‘Look closely at nature. Every species is a masterpiece, exquisitely adapted to the particular environment in which it has survived.’ – E.O Wilson


A swamp is an area of land permanently saturated, or filled with water.

Haddon has a number of these within the park, bordering the River Wye in the low-lying areas between its meanders.

Swamps within a traditional farming landscape are quite rare, as they have been traditionally considered of low productive value and drained to gain more land usable for planting crops. But swamps play a significant ecological role and provide a variety of resources that many species depend on. Of most importance is that they provide a valuable source of fresh water throughout the year and the vegetation within them creates oxygen for all life, and provides soil stability to the land, preventing erosion and land loss.

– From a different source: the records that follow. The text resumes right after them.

(** * tickets_service: event and ticket lifecycle

    A shallow embedding of the request handlers of [app.py] over the two
    tables declared in [models.py], and the properties of the ticket
    inventory that the service documentation states about them.

    Layout: the calendar, the tables, the unit of work of the ORM session,
    the five mutating handlers, then the theorems. *)

From Stdlib Require Import Ascii QArith Lqa.
From stdpp Require Import gmap strings list fin_maps.

Open Scope Z_scope.

(** ** Naive date-times

    [app.py] only compares naive [datetime] values, either whole
    ([event.end_date > current_time]) or through [.date()].  A naive
    date-time is a day (the proleptic Gregorian ordinal of [date.toordinal])
    and the time elapsed since midnight in microseconds; the order on
    date-times is the lexicographic one, the order on dates is the order on
    ordinals. *)

Module Clock.

Record datetime := DateTime { ordinal : Z; micros : Z }.

(** [dt.date()] *)
Definition date (dt : datetime) : Z := ordinal dt.

(** [a < b] on two date-times *)
Definition dt_ltb (a b : datetime) : bool :=
  (ordinal a <? ordinal b) || ((ordinal a =? ordinal b) && (micros a <? micros b)).

(** [a > b] on two date-times *)
Definition dt_gtb (a b : datetime) : bool := dt_ltb b a.

Definition midnight (day : Z) : datetime := DateTime day 0.

(** *** The calendar arithmetic of [datetime] *)

Definition is_leap (y : Z) : bool :=
  (y mod 4 =? 0) && (negb (y mod 100 =? 0) || (y mod 400 =? 0)).

Definition days_in_month (y m : Z) : Z :=
  if m =? 2 then (if is_leap y then 29 else 28)
  else if (m =? 4) || (m =? 6) || (m =? 9) || (m =? 11) then 30
  else 31.

Definition days_before_year (y : Z) : Z :=
  let p := y - 1 in p * 365 + p / 4 - p / 100 + p / 400.

Fixpoint days_before_month_aux (y : Z) (n : nat) : Z :=
  match n with
  | O => 0
  | S k => days_before_month_aux y k + days_in_month y (Z.of_nat (S k))
  end.

Definition days_before_month (y m : Z) : Z :=
  days_before_month_aux y (Z.to_nat (m - 1)).

Definition ymd2ord (y m d : Z) : Z :=
  days_before_year y + days_before_month y m + d.

(** *** [datetime.strptime(s, "%d/%m/%Y")] on ASCII input

    The directive [%d] accepts [3[0-1]|[1-2]\d|0[1-9]|[1-9]| [1-9]], [%m]
    accepts [1[0-2]|0[1-9]|[1-9]] and [%Y] four digits; nothing may follow
    the year, the year is at least 1 and the day exists in the month.  The
    result is the date at midnight; [None] stands for the [ValueError]. *)

Definition digit (a : Ascii.ascii) : option Z :=
  let n := Z.of_N (Ascii.N_of_ascii a) - 48 in
  if (0 <=? n) && (n <=? 9) then Some n else None.

Fixpoint split_slash (s : string) : list string :=
  match s with
  | EmptyString => [EmptyString]
  | String c rest =>
      if Ascii.eqb c "/"%char then EmptyString :: split_slash rest
      else match split_slash rest with
           | [] => [String c EmptyString]
           | w :: ws => String c w :: ws
           end
  end.

Definition parse_day (s : string) : option Z :=
  match s with
  | String a EmptyString =>
      d ← digit a; if 1 <=? d then Some d else None
  | String a (String b EmptyString) =>
      if Ascii.eqb a " "%char
      then d ← digit b; if 1 <=? d then Some d else None
      else
        x ← digit a; y ← digit b;
        if ((x =? 0) && (1 <=? y)) || (1 <=? x) && (x <=? 2) || ((x =? 3) && (y <=? 1))
        then Some (10 * x + y) else None
  | _ => None
  end.

Definition parse_month (s : string) : option Z :=
  match s with
  | String a EmptyString =>
      d ← digit a; if 1 <=? d then Some d else None
  | String a (String b EmptyString) =>
      x ← digit a; y ← digit b;
      if ((x =? 0) && (1 <=? y)) || ((x =? 1) && (y <=? 2))
      then Some (10 * x + y) else None
  | _ => None
  end.

Definition parse_year (s : string) : option Z :=
  match s with
  | String a (String b (String c (String d EmptyString))) =>
      w ← digit a; x ← digit b; y ← digit c; z ← digit d;
      Some (1000 * w + 100 * x + 10 * y + z)
  | _ => None
  end.

Definition strptime_dmy (s : string) : option datetime :=
  match split_slash s with
  | [ds; ms; ys] =>
      d ← parse_day ds; m ← parse_month ms; y ← parse_year ys;
      if (1 <=? y) && (d <=? days_in_month y m)
      then Some (midnight (ymd2ord y m d)) else None
  | _ => None
  end.

End Clock.

Export Clock.

(** ** The tables of [models.py] *)

Module Models.

Record Event := mkEvent {
  name : string;
  start_date : datetime;
  end_date : datetime;
  total_tickets : Z;
  tickets_sold : Z
}.

Record Ticket := mkTicket {
  event_id : Z;
  redeemed : bool;
  sold_at : datetime
}.

(** The committed content of the database: one row per primary key. *)
Record database := mkDb {
  events : gmap Z Event;
  tickets : gmap Z Ticket
}.

End Models.

Export Models.

Definition empty_db : database := mkDb ∅ ∅.

(** The key SQLite gives to a new row of an [Integer] primary key: one
    more than the largest key in the table, 1 in an empty table. *)
Definition next_id {V} (m : gmap Z V) : Z :=
  1 + foldr Z.max 0 (map_to_list m).*1.

(** The rows that [cascade="all, delete-orphan"] leaves when the event
    [eid] goes: every ticket of another event. *)
Definition tickets_without (eid : Z) (ts : gmap Z Ticket) : gmap Z Ticket :=
  filter (λ kt, event_id kt.2 ≠ eid) ts.
(** * HTML page-break splitter: a shallow embedding of
      [html_parser/src/html_regex_page_splitter.py]

    The Python module splits an HTML text at elements whose inline style asks
    for a page break, writes the chunks to a JSON record and concatenates them
    back.  This development embeds

    - the regular expressions of [HTMLPageBreakSplitter.__init__] and of
      [split_html_by_regex] as syntax trees run by a backtracking matcher
      with the priorities of Python's [re] (greedy and lazy repetition,
      ordered alternation, leftmost match, non-overlapping [finditer]);
    - [split_html_by_regex], with [IndexError] made explicit;
    - the concatenation loop of [reconstruct_file];
    - [process_file] over an explicit file system with a trace of accesses.

    A Python [str] is a sequence of code points: texts are lists of [N].
    Offsets and page numbers are non-negative Python integers: [nat]. *)

From Stdlib Require Import String Ascii NArith Arith Bool Lia List Sorted
  Permutation.
Import ListNotations.

Set Implicit Arguments.

(** ** Texts *)

Definition char := N.
Definition text := list char.

(** A text written as an ASCII literal. *)
Definition str (s : string) : text := map N_of_ascii (list_ascii_of_string s).

(** [s[a:b]] and [s[a:]] for offsets [0 <= a], [0 <= b]: Python clips both
    ends to the length and gives the empty text when [b <= a]. *)
Definition slice (s : text) (a b : nat) : text := firstn (b - a) (skipn a s).
Definition slice_from (s : text) (a : nat) : text := skipn a s.

(** ** Exceptions *)

Inductive exn :=
| IndexError
| FileNotFoundError (msg : text)
| ValueError (msg : text).

Inductive result (A : Type) :=
| Ok (a : A)
| Raise (e : exn).

Arguments Ok {A} a.
Arguments Raise {A} e.

Definition bind {A B} (m : result A) (f : A -> result B) : result B :=
  match m with
  | Ok a => f a
  | Raise e => Raise e
  end.

Notation "x <- m ;; k" := (bind m (fun x => k))
  (at level 61, m at next level, right associativity).
Notation "' p <- m ;; k" := (bind m (fun x => let 'p := x in k))
  (at level 61, p pattern, m at next level, right associativity).

(** ** Regular expressions, as Python's [re] runs them *)

Module Re.

(** One-character items.  All the patterns of the module are compiled with
    [re.IGNORECASE]; [re.DOTALL] makes [.] match every character. *)
Inductive cset :=
| CLit (c : char)          (** a literal character, ignoring case *)
| CSpace                   (** [\s] *)
| CIn (cs : list char)     (** [[...]] *)
| CNotIn (cs : list char)  (** [[^...]] *)
| CAny.                    (** [.] under DOTALL *)

Inductive regex :=
| Eps
| One (a : cset)
| Star (a : cset)          (** [a*], greedy *)
| LazyStar (a : cset)      (** [a*?] *)
| Cat (r1 r2 : regex)
| Alt (r1 r2 : regex).     (** [r1|r2], [r1] tried first *)

Definition mem (x : char) (cs : list char) : bool := existsb (N.eqb x) cs.

(** Case folding of the characters that can equal an ASCII letter when case
    is ignored: the ASCII capitals, and the four letters the [re]
    documentation lists (U+0130, U+0131, U+017F, U+212A). *)
Definition fold_case (x : char) : char :=
  if (65 <=? x)%N && (x <=? 90)%N then (x + 32)%N
  else if (x =? 304)%N || (x =? 305)%N then 105%N
  else if (x =? 383)%N then 115%N
  else if (x =? 8490)%N then 107%N
  else x.

(** [str.isspace] on one code point, which is what [\s] tests on a [str]. *)
Definition is_space (x : char) : bool :=
  ((9 <=? x)%N && (x <=? 13)%N) || ((28 <=? x)%N && (x <=? 32)%N)
  || mem x [133; 160; 5760; 8232; 8233; 8239; 8287; 12288]%N
  || ((8192 <=? x)%N && (x <=? 8202)%N).

Definition cset_match (a : cset) (x : char) : bool :=
  match a with
  | CLit c => (fold_case x =? fold_case c)%N
  | CSpace => is_space x
  | CIn cs => mem x cs
  | CNotIn cs => negb (mem x cs)
  | CAny => true
  end.

Section Exec.
Variable R : Type.

(** Greedy repetition: one more character first, then the continuation. *)
Fixpoint star (a : cset) (s : text) (k : text -> option R) : option R :=
  match s with
  | x :: s' =>
      if cset_match a x then
        match star a s' k with
        | Some v => Some v
        | None => k s
        end
      else k s
  | [] => k s
  end.

(** Lazy repetition: the continuation first, then one more character. *)
Fixpoint lazy_star (a : cset) (s : text) (k : text -> option R) : option R :=
  match k s with
  | Some v => Some v
  | None =>
      match s with
      | x :: s' => if cset_match a x then lazy_star a s' k else None
      | [] => None
      end
  end.
(** The direction of a sentiment: [positive] exactly above zero, [negative]
    exactly below zero, [neutral] for a zero of either sign and for NaN. *)
Theorem sentiment_direction_cases (s : float) :
  (sentiment_direction s = "positive" <-> gt s zero = true) /\
  (sentiment_direction s = "negative" <-> lt s zero = true) /\
  (sentiment_direction s = "neutral"
   <-> is_nan s = true \/ eqb s zero = true).
Proof.
  unfold sentiment_direction.
  destruct (gt s zero) eqn:Hg; [| destruct (lt s zero) eqn:Hl].
  - assert (Hl : lt s zero = false).
    { apply gt_ord in Hg as (Hn & _ & Hg). apply lt_false.
      right; right. lia. }
    rewrite Hl. repeat split; try discriminate; try reflexivity.
    intros [Hn | He].
    + apply gt_ord in Hg as (Hn' & _). rewrite Hn in Hn'. discriminate Hn'.
    + apply eqb_ord in He as (_ & _ & He). apply gt_ord in Hg as (_ & _ & Hg).
      lia.
  - repeat split; try discriminate; try reflexivity.
    intros [Hn | He].
    + apply lt_ord in Hl as (Hn' & _). rewrite Hn in Hn'. discriminate Hn'.
    + apply eqb_ord in He as (_ & _ & He). apply lt_ord in Hl as (_ & _ & Hl).
      lia.
  - repeat split; try discriminate; try reflexivity.
    intros _. destruct (is_nan s) eqn:Hn; [left; reflexivity | right].
    apply gt_false in Hg. apply lt_false in Hl.
    rewrite Hn in Hg, Hl. change (is_nan zero) with false in *.
    apply eqb_ord. split; [exact Hn |]. split; [reflexivity |].
    destruct Hg as [Hf | [Hf | Hg]]; try discriminate Hf.
    destruct Hl as [Hf | [Hf | Hl]]; try discriminate Hf.
    lia.
Qed.

(** The item [max] picks is one of the items, and none exceeds it. *)
Lemma first_max_is_max (x : string * float) (rest : list (string * float)) :
  first_max x rest ∈ x :: rest /\
  forall y, y ∈ x :: rest -> gt y.2 (first_max x rest).2 = false.
Proof.
  destruct (first_max_split x rest) as (l1 & l2 & Heq & Hahead & Hnever).
  rewrite Heq. split.
  - apply elem_of_app. right. left.
  - intros y Hy. apply elem_of_app in Hy as [Hy | Hy]; [apply (Hahead y Hy) |].
    apply elem_of_cons in Hy as [-> | Hy]; [apply gt_irrefl | apply (Hnever y Hy)].
Qed.

Lemma emfd_dominant_value (scores : gmap string float)
    (x : string * float) (rest : list (string * float)) :
  present_scores scores "_p" emfd_foundations = x :: rest ->
  aget (closed_summary scores "emfd") "dominant_foundation" =
  Some (VDict [("name", VStr (first_max x rest).1);
               ("probability", VFloat (first_max x rest).2)]).
Proof.
  intros Hps. unfold closed_summary. cbn [String.eqb Ascii.eqb Bool.eqb].
  unfold emfd_summary. rewrite Hps. reflexivity.
Qed.

(** On an eMFD record with at least one probability (not necessarily all
    five), the reported dominant foundation is one the record has a
    probability for, with that probability, and no foundation of the record
    has a greater one. *)
Theorem dominant_foundation_of_partial_record (scores : gmap string float) :
  (exists f, f ∈ emfd_foundations /\ is_Some (scores !! (f +:+ "_p"))) ->
  exists summary name prob,
    get_moral_summary scores "emfd" = Ok summary /\
    aget summary "dominant_foundation" =
      Some (VDict [("name", VStr name); ("probability", VFloat prob)]) /\
    name ∈ emfd_foundations /\
    scores !! (name +:+ "_p") = Some prob /\
    forall g v, g ∈ emfd_foundations -> scores !! (g +:+ "_p") = Some v ->
                gt v prob = false.
Proof.
  intros (f & Hf & [u Hu]).
  destruct (present_scores scores "_p" emfd_foundations) as [| x rest] eqn:Hps.
  { rewrite (proj1 (present_scores_nil _ _ _) Hps f Hf) in Hu. discriminate Hu. }
  destruct (first_max_is_max x rest) as [Hin Hmax].
  rewrite <- Hps in Hin, Hmax.
  destruct (first_max x rest) as [name prob] eqn:Hr.
  apply elem_of_present_scores in Hin as [Hname Hprob].
  exists (closed_summary scores "emfd"), name, prob.
  split; [apply get_moral_summary_closed |].
  split; [rewrite (emfd_dominant_value _ _ _ Hps), Hr; reflexivity |].
  split; [exact Hname |]. split; [exact Hprob |].
  intros g v Hg Hv.
  apply (Hmax (g, v)). apply elem_of_present_scores. auto.
Qed.

Lemma dominant_foundation_of_partial_record_witness :
  (exists f, f ∈ emfd_foundations /\ is_Some (partial_scores !! (f +:+ "_p"))) /\
  exists summary name prob,
    get_moral_summary partial_scores "emfd" = Ok summary /\
    aget summary "dominant_foundation" =
      Some (VDict [("name", VStr name); ("probability", VFloat prob)]) /\
    partial_scores !! (name +:+ "_p") = Some prob.
Proof.
  assert (H : exists f, f ∈ emfd_foundations /\
                        is_Some (partial_scores !! (f +:+ "_p"))).
  { exists "care". split; [left |]. vm_compute. eauto. }
  split; [exact H |].
  destruct (dominant_foundation_of_partial_record partial_scores H)
    as (summary & name & prob & Hs & Hd & _ & Hp & _).
  exists summary, name, prob. auto.
Defined.

(** The demonstration script computes the dominant foundation on its own,
    with a default of 0 for a missing probability; on a record that has the
    five probabilities it finds the foundation and the probability that the
    summary reports. *)
Theorem demo_dominant_agrees (scores : gmap string float) :
  (forall f, f ∈ emfd_foundations -> is_Some (scores !! (f +:+ "_p"))) ->
  exists summary dominant,
    demo_dominant scores = Ok dominant /\
    get_moral_summary scores "emfd" = Ok summary /\
    aget summary "dominant_foundation" =
      Some (VDict [("name", VStr dominant.1);
                   ("probability", VFloat dominant.2)]).
Proof.
  intros Hall.
  pose proof (present_scores_all scores "_p" emfd_foundations Hall) as Hps.
  change (map _ emfd_foundations) with (demo_prob_scores scores) in Hps.
  unfold demo_dominant.
  destruct (demo_prob_scores scores) as [| x rest] eqn:Hdemo;
    [discriminate Hdemo |].
  exists (closed_summary scores "emfd"), (first_max x rest).
  split; [reflexivity |].
  split; [apply get_moral_summary_closed |].
  apply emfd_dominant_value. exact Hps.
Qed.

Lemma demo_dominant_agrees_witness :
  (forall f, f ∈ emfd_foundations -> is_Some (sample_scores !! (f +:+ "_p"))) /\
  exists summary dominant,
    demo_dominant sample_scores = Ok dominant /\
    get_moral_summary sample_scores "emfd" = Ok summary /\
    aget summary "dominant_foundation" =
      Some (VDict [("name", VStr dominant.1);
                   ("probability", VFloat dominant.2)]).
Proof.
  assert (Hall : forall f, f ∈ emfd_foundations ->
                           is_Some (sample_scores !! (f +:+ "_p"))).
  { intros f Hf. unfold emfd_foundations in Hf.
    repeat (apply elem_of_cons in Hf as [-> | Hf]);
      [| | | | | inversion Hf]; vm_compute; eauto. }
  split; [exact Hall |].
  exact (demo_dominant_agrees sample_scores Hall).
Defined.

(** Without the five probabilities the two can differ: the default 0 of the
    script stands for care and ties with a fairness of 0. *)
Example demo_dominant_differs :
  demo_dominant {[ "fairness_p" := zero ]} = Ok ("care", zero) /\
  (summary ← get_moral_summary {[ "fairness_p" := zero ]} "emfd";
   agetitem summary "dominant_foundation") =
  Ok (VDict [("name", VStr "fairness"); ("probability", VFloat zero)]).
Proof. split; vm_compute; reflexivity. Qed.

(** The demonstration script indexes the summary with
    [dominant_foundation] directly: this raises [KeyError] exactly on the
    records without any probability (the empty record among them), and
    yields the name of a foundation on all others. *)
Theorem demo_dominant_name_key_error (scores : gmap string float) :
  (demo_dominant_name scores = Raise (KeyError "dominant_foundation") <->
   forall f, f ∈ emfd_foundations -> scores !! (f +:+ "_p") = None) /\
  ((exists f, f ∈ emfd_foundations /\ is_Some (scores !! (f +:+ "_p"))) ->
   exists name,
     demo_dominant_name scores = Ok (VStr name) /\ name ∈ emfd_foundations).
Proof.
  unfold demo_dominant_name. rewrite get_moral_summary_closed.
  unfold mbind, result_bind, agetitem.
  destruct (present_scores scores "_p" emfd_foundations) as [| x rest] eqn:Hps.
  - pose proof (proj1 (present_scores_nil _ _ _) Hps) as Hnone.
    assert (Hd : aget (closed_summary scores "emfd") "dominant_foundation"
                 = None).
    { unfold closed_summary. cbn [String.eqb Ascii.eqb Bool.eqb].
      unfold emfd_summary, density_entry. rewrite Hps.
      destruct (scores !! "moral_nonmoral_ratio"); reflexivity. }
    rewrite Hd. split; [split; [intros _; exact Hnone | reflexivity] |].
    intros (f & Hf & [u Hu]). rewrite (Hnone f Hf) in Hu. discriminate Hu.
  - rewrite (emfd_dominant_value _ _ _ Hps).
    cbn [aget String.eqb Ascii.eqb Bool.eqb].
    destruct (first_max_is_max x rest) as [Hin _].
    rewrite <- Hps in Hin.
    destruct (first_max x rest) as [name prob].
    apply elem_of_present_scores in Hin as [Hname Hprob].
    split.
    + split; [discriminate |].
      intros Hnone. rewrite (Hnone name Hname) in Hprob. discriminate Hprob.
    + intros _. exists name. split; [reflexivity | exact Hname].
Qed.

Lemma foundation_entry_truthy (scores : gmap string float) (f : string) :
  f ∈ emfd_foundations ->
  truthy (foundation_entry (present_scores scores "_p" emfd_foundations)
            (present_scores scores "_sent" emfd_foundations) f)
  = contains scores (f +:+ "_p") || contains scores (f +:+ "_sent").
Proof.
  intros Hf. unfold foundation_entry, contains.
  rewrite !aget_present_scores, (bool_decide_eq_true_2 _ Hf).
  destruct (scores !! (f +:+ "_p")), (scores !! (f +:+ "_sent")); reflexivity.
Qed.

Lemma foundation_entries_keys (scores : gmap string float) (fs : list string) :
  (forall f, f ∈ fs -> f ∈ emfd_foundations) ->
  map fst (foundation_entries (present_scores scores "_p" emfd_foundations)
             (present_scores scores "_sent" emfd_foundations) fs)
  = List.filter (fun f => contains scores (f +:+ "_p")
                          || contains scores (f +:+ "_sent")) fs.
Proof.
  induction fs as [| f fs IH]; intros Hsub; [reflexivity |].
  rewrite foundation_entries_cons, foundation_entry_truthy by (apply Hsub; left).
  cbn [List.filter].
  destruct (contains scores (f +:+ "_p") || contains scores (f +:+ "_sent"));
    cbn [map fst]; rewrite IH; try reflexivity;
    intros g Hg; apply Hsub; right; exact Hg.
Qed.

(** The foundations of an eMFD summary come in the canonical order: the
    keys of [moral_foundations] are care, fairness, loyalty, authority and
    sanctity, in this order, less those for which the record has neither a
    probability nor a sentiment. *)
Theorem moral_foundations_in_order (scores : gmap string float) :
  exists summary d,
    get_moral_summary scores "emfd" = Ok summary /\
    aget summary "moral_foundations" = Some (VDict d) /\
    map fst d = List.filter (fun f => contains scores (f +:+ "_p")
                                      || contains scores (f +:+ "_sent"))
                  emfd_foundations.
Proof.
  rewrite get_moral_summary_closed.
  eexists; eexists; split; [reflexivity |].
  unfold closed_summary. cbn [String.eqb Ascii.eqb Bool.eqb].
  unfold emfd_summary. cbn [aget String.eqb Ascii.eqb Bool.eqb].
  split; [reflexivity |].
  apply foundation_entries_keys. auto.
Qed.

End SummaryExtras.


(* ===================================================================== *)
(** ** More on file and batch analysis *)
(* ===================================================================== *)

Module AnalysisExtras.
Import TextExtraction MoralAnalysis Spec SpecExtras Samples MoreSamples Callers.
Import AnalysisFacts.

They also provide a lovely breeding ground for a wide variety of species and are an excellent natural form of flood management by absorbing excess water, preventing it from travelling and flooding surrounding areas.

Unquestionably, the swamps with the Medieval Park play a significant role in flood management but they also are a wonderful element of support for its biodiverse mix and within them can be found a wide range of vegetation including Greater Pond-Sedge, Reed Canary Grass, Common Reed, Reedmace, Meadowsweet, Great Willowherb, Hogweed, Common Nettle and Bramble.